Annalise wird in vier Phasen gespielt: Charaktererkundung, Grundlegung, Konfrontation und Nachspiel (S. 13). Jede Phase ist in Szenen unterteilt, von denen jede einen oder mehr "Momente" enthält, Augenblicke also, die sich in jede beliebige Richtung entwickeln könnten (S. 37). Das Spiel ist spielleiterlos, bzw. es hat eine rotierende SL. Ähnlich wie bei Lovecraftesque übernehmen die Spieler*innen abwechselnd eine der drei Rollen: "active player, scene guide, and audience." (S. 15) Gewürfelt wird mit W6, und Spielmünzen (coins) dienen als Währung im Spiel. Die Charaktere haben zwei Kerneigenschaften (Vulnerability and Secret), eine Zahl kleinerer Eigenschaften (Satellite Traits genannt), die sich durch das Spielen der "Momente" generieren und einen Reservepool. Dazu kommt als ein zentraler Regelmechanismus die sog. Claims, d.h. Elemente der fiktionalen Welt, die sie im weitesten Sinne "besitzen" und deren Wiederkehr im Spiel sie durch diese Claims sichern (S. 17 und 22ff.). Ein solcher Claim kann vieles sein: Ein NSC, ein Requisit, ein Ort, ein visuelles Motiv, ein wiederholbares Ereignis oder eine Beziehung. Einsetzen kann man, was man vorher geclaimt hat einerseits als "Fluff", als Ausschmückung, andererseits zum Beeinflussen der Momente und ihrer Ergebnisse (S. 42). Wenn ein Claim in einer Szene sinnvoll ist, kann er eingesetzt werden, um z.B. das Würfelergebnis zu verbessern (ein bisschen wie ein Fate-Aspekt, allerdings müssen die Spieler*innen im Verlauf des Spiels die Dinge ihrer Narration erst aktiv "claimen", um sie später einsetzen zu können).

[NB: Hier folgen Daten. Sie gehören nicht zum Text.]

(* ===== verification/Policy.v ===== *)
(** * Delegation policies

    [packages/delegation/src/policy.ts]: the period policies of the five roles, the check
    that stands before every delegation, and the request the delegation is built from.
    The caveat builder and [createDelegation] belong to the Smart Accounts Kit: what is
    handed to them is [KitRequest], and [createDelegation] is an argument. *)

From Stdlib Require Import ZArith Lia Ascii String.
From stdpp Require Import base gmap strings list.
From S2P Require Import Prelude Toolkit X402 Token.
Open Scope string_scope.
Open Scope Z_scope.

Inductive D3Role := open_agent | vendor_agent | team_manager | child_a | child_b.
#[export] Instance D3Role_eq_dec : EqDecision D3Role.
Proof. solve_decision. Defined.

Record PeriodPolicy := {
  role : D3Role; token : string; periodAmount : Z; lifetimeTotalAmount : option Z;
  periodDurationSeconds : Z; expiresAfterSeconds : Z; recipient : option string;
}.

Definition LIFETIME_PERIODS : Z := 4.

(** [...BASE_POLICY] with the fields a role sets. *)
Definition base_policy (r : D3Role) (amount : Z) (total : option Z) (to : option string)
    : PeriodPolicy :=
  {| role := r; token := MOCK_USDC_address; periodAmount := amount; lifetimeTotalAmount := total;
     periodDurationSeconds := 60; expiresAfterSeconds := 30 * 60; recipient := to |}.

Section policy.
Context `{Toolkit}.

Definition buildD3Policies (fixedVendor : string) : result (D3Role → PeriodPolicy) :=
  let? openAgentPeriod := toTokenAmount "3" in
  let? vendorAgentPeriod := toTokenAmount "5" in
  let? teamManagerPeriod := toTokenAmount "6" in
  throws negb (isAddress fixedVendor) with
    JsError "InvalidAddressError" ("Address " ++ fixedVendor ++ " is invalid.");
  let? childA := toTokenAmount "4" in
  let? childB := toTokenAmount "4" in
  Ok (λ r, match r with
     | open_agent =>
         base_policy open_agent openAgentPeriod (Some (openAgentPeriod * LIFETIME_PERIODS)) None
     | vendor_agent =>
         base_policy vendor_agent vendorAgentPeriod (Some (vendorAgentPeriod * LIFETIME_PERIODS))
           (Some (getAddress fixedVendor))
     | team_manager =>
         base_policy team_manager teamManagerPeriod (Some (teamManagerPeriod * LIFETIME_PERIODS)) None
     | child_a => base_policy child_a childA None None
     | child_b => base_policy child_b childB None None
     end).

(** [Math.ceil(expiresAfterSeconds / periodDurationSeconds)] *)
Definition windowPeriods (p : PeriodPolicy) : Z :=
  - (- expiresAfterSeconds p / periodDurationSeconds p).
Definition positiveSafe (n : Z) : bool := isSafeInteger n && (0 <? n).

Definition assertPolicy (p : PeriodPolicy) (startDate : Z) : result unit :=
  throws periodAmount p <=? 0 with Error "periodAmount must be positive";
  throws negb (positiveSafe (periodDurationSeconds p)) with
    Error "periodDurationSeconds must be a positive safe integer";
  throws negb (positiveSafe (expiresAfterSeconds p)) with
    Error "expiresAfterSeconds must be a positive safe integer";
  throws negb (isSafeInteger startDate) || (startDate <? 0) with
    Error "startDate must be a non-negative Unix timestamp";
  match lifetimeTotalAmount p with
  | None => Ok tt
  | Some total =>
      throws total <=? 0 with Error "lifetimeTotalAmount must be positive";
      throws total <? periodAmount p with
        Error "lifetimeTotalAmount must not be smaller than periodAmount; lower periodAmount instead of hiding it behind a smaller total";
      let windowCeiling := periodAmount p * windowPeriods p in
      throws windowCeiling <=? total with
        Error ("lifetimeTotalAmount " ++ show_Z total ++ " can never bind: this validity window holds at most "
          ++ show_Z (windowPeriods p) ++ " periods × " ++ show_Z (periodAmount p) ++ " = "
          ++ show_Z windowCeiling
          ++ "; lower the total, or widen expiresAfterSeconds if the grant is meant to live that long");
      Ok tt
  end.

Inductive CaveatRequest :=
  | TimestampCaveat (afterThreshold beforeThreshold : Z)
  | Erc20TransferAmount (tokenAddress : string) (max : Z)
  | AllowedCalldata (startIndex : Z) (value : string).
Record PeriodScope := {
  sc_tokenAddress : string; sc_periodAmount : Z; sc_periodDuration : Z; sc_startDate : Z;
}.
Record KitRequest := {
  kr_from : string; kr_to : string; kr_salt : option string; kr_caveats : list CaveatRequest;
  kr_scope : PeriodScope; kr_parent : option string;
}.
Record PrepareParams := {
  pp_delegator : string; pp_delegate : string; pp_policy : PeriodPolicy; pp_startDate : Z;
  pp_salt : option string; pp_parent : option string;
}.

Context (pad32 : string → string) (createDelegation : KitRequest → result Delegation).

(** The request [preparePeriodDelegation] makes. *)
Definition period_request (x : PrepareParams) : KitRequest :=
  let p := pp_policy x in
  {| kr_from := pp_delegator x; kr_to := pp_delegate x; kr_salt := pp_salt x;
     kr_caveats :=
       ([TimestampCaveat (pp_startDate x) (pp_startDate x + expiresAfterSeconds p)]
        ++ match lifetimeTotalAmount p with
           | Some total => [Erc20TransferAmount (token p) total]
           | None => []
           end
        ++ match recipient p with
           | Some to => [AllowedCalldata 4 (pad32 to)]
           | None => []
           end)%list;
     kr_scope := {| sc_tokenAddress := token p; sc_periodAmount := periodAmount p;
                    sc_periodDuration := periodDurationSeconds p; sc_startDate := pp_startDate x |};
     kr_parent := pp_parent x |}.
Definition preparePeriodDelegation (x : PrepareParams) : result Delegation :=
  let? _ := assertPolicy (pp_policy x) (pp_startDate x) in
  createDelegation (period_request x).

Definition withDelegationSignature (d : Delegation) (sig : string) : result Delegation :=
  throws String.eqb sig "0x" with Error "delegation signature must not be empty";
  Ok {| delegate := delegate d; delegator := delegator d; authority := authority d;
        caveats := caveats d; salt := salt d; signature := sig |}.
End policy.

(** ** What the check admits *)
Record policy_ok (p : PeriodPolicy) (startDate : Z) : Prop := {
  po_amount : 0 < periodAmount p;
  po_duration : 0 < periodDurationSeconds p <= MAX_SAFE_INTEGER;
  po_expires : 0 < expiresAfterSeconds p <= MAX_SAFE_INTEGER;
  po_start : 0 <= startDate <= MAX_SAFE_INTEGER;
  po_total : ∀ total, lifetimeTotalAmount p = Some total →
    periodAmount p <= total < periodAmount p * windowPeriods p;
}.

Lemma positiveSafe_ok n : positiveSafe n = true ↔ 0 < n <= MAX_SAFE_INTEGER.
Proof.
  unfold positiveSafe, isSafeInteger. rewrite andb_true_iff, Z.leb_le, Z.ltb_lt. lia.
Qed.

Lemma assertPolicy_ok p startDate :
  assertPolicy p startDate = Ok tt ↔ policy_ok p startDate.
Proof.
  unfold assertPolicy. rewrite !throws_ok, !negb_false_iff, orb_false_iff, negb_false_iff.
  rewrite !positiveSafe_ok, Z.leb_gt, Z.ltb_ge. unfold isSafeInteger. rewrite Z.leb_le.
  assert (Htotal : match lifetimeTotalAmount p with
      | None => Ok tt
      | Some total =>
          throws total <=? 0 with Error "lifetimeTotalAmount must be positive";
          throws total <? periodAmount p with
            Error "lifetimeTotalAmount must not be smaller than periodAmount; lower periodAmount instead of hiding it behind a smaller total";
          let windowCeiling := periodAmount p * windowPeriods p in
          throws windowCeiling <=? total with
            Error ("lifetimeTotalAmount " ++ show_Z total ++ " can never bind: this validity window holds at most "
              ++ show_Z (windowPeriods p) ++ " periods × " ++ show_Z (periodAmount p) ++ " = "
              ++ show_Z windowCeiling
              ++ "; lower the total, or widen expiresAfterSeconds if the grant is meant to live that long");
          Ok tt
      end = Ok tt ↔ ∀ total, lifetimeTotalAmount p = Some total →
        0 < total ∧ periodAmount p <= total < periodAmount p * windowPeriods p).
  { destruct (lifetimeTotalAmount p) as [total|]; [|naive_solver]. cbv zeta.
    rewrite !throws_ok, !Z.leb_gt, Z.ltb_ge. naive_solver. }
  rewrite Htotal. split.
  - intros (H1 & H2 & H3 & (H4 & H5) & H6). split; [done..|lia|]. intros total Ht. by apply H6.
  - intros [H1 H2 H3 H4 H6]. split_and!; try lia. intros total Ht.
    specialize (H6 total Ht). split; [lia|done].
Qed.

(** The number of periods a validity window holds. *)
Lemma window_holds p t :
  0 < periodDurationSeconds p → 0 <= t < expiresAfterSeconds p →
  0 <= t / periodDurationSeconds p < windowPeriods p.
Proof.
  intros Hd Ht. split; [apply Z.div_pos; lia|]. unfold windowPeriods.
  pose proof (Z.div_mod (- expiresAfterSeconds p) (periodDurationSeconds p) ltac:(lia)).
  pose proof (Z.mod_pos_bound (- expiresAfterSeconds p) (periodDurationSeconds p) Hd).
  apply Z.div_lt_upper_bound; [done|]. nia.
Qed.

(** Every delegation that is built carries the limits its policy shows.  A delegation is
    prepared exactly for a policy whose period amount, period and window are positive and
    whose lifetime total, if any, is at least one period and strictly below what the
    window could ever move, so each number the owner signs can be the one that binds;
    both spending caveats count the same token, and the window is the timestamp caveat. *)
Theorem prepared_delegation_binds `{Toolkit} pad32 createDelegation x d :
  preparePeriodDelegation pad32 createDelegation x = Ok d ↔
    policy_ok (pp_policy x) (pp_startDate x)
    ∧ createDelegation (period_request pad32 x) = Ok d
    ∧ kr_caveats (period_request pad32 x) !! 0%nat
      = Some (TimestampCaveat (pp_startDate x)
                (pp_startDate x + expiresAfterSeconds (pp_policy x)))
    ∧ sc_periodAmount (kr_scope (period_request pad32 x)) = periodAmount (pp_policy x)
    ∧ (∀ t m, Erc20TransferAmount t m ∈ kr_caveats (period_request pad32 x) ↔
         lifetimeTotalAmount (pp_policy x) = Some m
         ∧ t = sc_tokenAddress (kr_scope (period_request pad32 x)))
    ∧ (∀ i v, AllowedCalldata i v ∈ kr_caveats (period_request pad32 x) ↔
         i = 4 ∧ ∃ to, recipient (pp_policy x) = Some to ∧ v = pad32 to).
Proof.
  unfold preparePeriodDelegation. rewrite rbind_ok. split.
  - intros ([] & Hp%assertPolicy_ok & Hd). split_and!; try done; intros;
      unfold period_request; cbn [kr_caveats kr_scope sc_tokenAddress];
      destruct (lifetimeTotalAmount (pp_policy x)), (recipient (pp_policy x)); cbn [app];
      rewrite ?elem_of_cons, elem_of_nil; naive_solver.
  - intros (Hp & Hd & _). exists tt. split; [by apply assertPolicy_ok|done].
Qed.

(** The five shipped policies pass their own check from any start date, and only the
    vendor's names a payee: the canonical form of the address it was built for. *)
Theorem d3_policies_ok `{Toolkit} vendor ps :
  buildD3Policies vendor = Ok ps →
  ∀ r, role (ps r) = r
    ∧ (∀ start, 0 <= start <= MAX_SAFE_INTEGER → assertPolicy (ps r) start = Ok tt)
    ∧ recipient (ps r) = (if decide (r = vendor_agent) then Some (getAddress vendor) else None)
    ∧ (lifetimeTotalAmount (ps r) = None ↔ r = child_a ∨ r = child_b).
Proof.
  unfold buildD3Policies.
  change (toTokenAmount "3") with (Ok (A := Z) 3000000). change (toTokenAmount "4") with (Ok (A := Z) 4000000).
  change (toTokenAmount "5") with (Ok (A := Z) 5000000). change (toTokenAmount "6") with (Ok (A := Z) 6000000).
  cbn [rbind]. rewrite throws_ok. intros [_ [= <-]] r.
  split_and!; [by destruct r| |by destruct r|destruct r; naive_solver].
  intros start Hs. apply assertPolicy_ok.
  destruct r; (split; [done|done|done|done|by intros ? [= <-]]).
Qed.

(** ** Witnesses *)
Definition ex_vendor : string := "0x00000000000000000000000000000000000000cc".
Lemma d3_policies_ok_witness :
  match buildD3Policies ex_vendor with
  | Ok ps => recipient (ps vendor_agent) = Some ex_vendor ∧ assertPolicy (ps open_agent) 7 = Ok tt
  | Throw _ => False
  end.
Proof.
  destruct (buildD3Policies ex_vendor) as [ps|e] eqn:Hb; [|vm_compute in Hb; discriminate Hb].
  destruct (d3_policies_ok ex_vendor ps Hb vendor_agent) as (_ & _ & Hv & _).
  destruct (d3_policies_ok ex_vendor ps Hb open_agent) as (_ & Ha & _).
  split; [exact Hv|]. apply Ha. unfold MAX_SAFE_INTEGER. lia.
Defined.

Und dann gibt es da noch die*den Vampir*in, gleichzeitig wichtigste*r und unwichtigste*r Charakter im Spiel. Wichtig, da es um die Beziehungen der SCs zu ihr*ihm geht; unwichtig, weil es nicht eigentlich um sie*ihn geht. In den ersten beiden Phasen (Charaktererkundung und Grundlegung) wird das unheimliche Wesen nur angedeutet. Erst die dritte Phase, Konfrontation, arbeitet langsam auf die Begegnung mit ihr*ihm hin. Die Phase beginnt mit einer Konsolidierung der Claims: Ungenutzte können aus dem Spiel genommen oder mit weniger Münzen versehen werden; wichtige können "hochgewertet" werden. Als hochdramatischer Moment können Eigenschaften in dieser Phase auf "flippen", in ihr Gegenteil verkehrt werden: Die Begegnung mit der*dem Vampir*in ist eine einschneidende Erfahrung und kann schwere Auswirkungen auf die Charaktere haben. Der Phase schließt sich die Nachspiel-Phase an (S. 61 ff.)

Der Band beginnt mit einem dicht beschriebenen und schön illustrierten "Tagebuch", das die unheimliche Stimmung einfängt. Im weiteren Verlauf nimmt die Zahl der Illustrationen leider ab. Dennoch sind die zahlreichen Spielbeispiele und Querverweise gut geeignet, um schnell in das Spiel einzuführen. Der Band endet mit zahlreichen Szenarien (guided play scenario), die Einsteiger*innen das Spiel erleichtern und eine Idee von der Stimmung vermitteln: The Mysterious Voyage of the Auspicious, Dracula Reloaded, The Wake of Zenas Quantum, Viva L.A. Revolution uvm.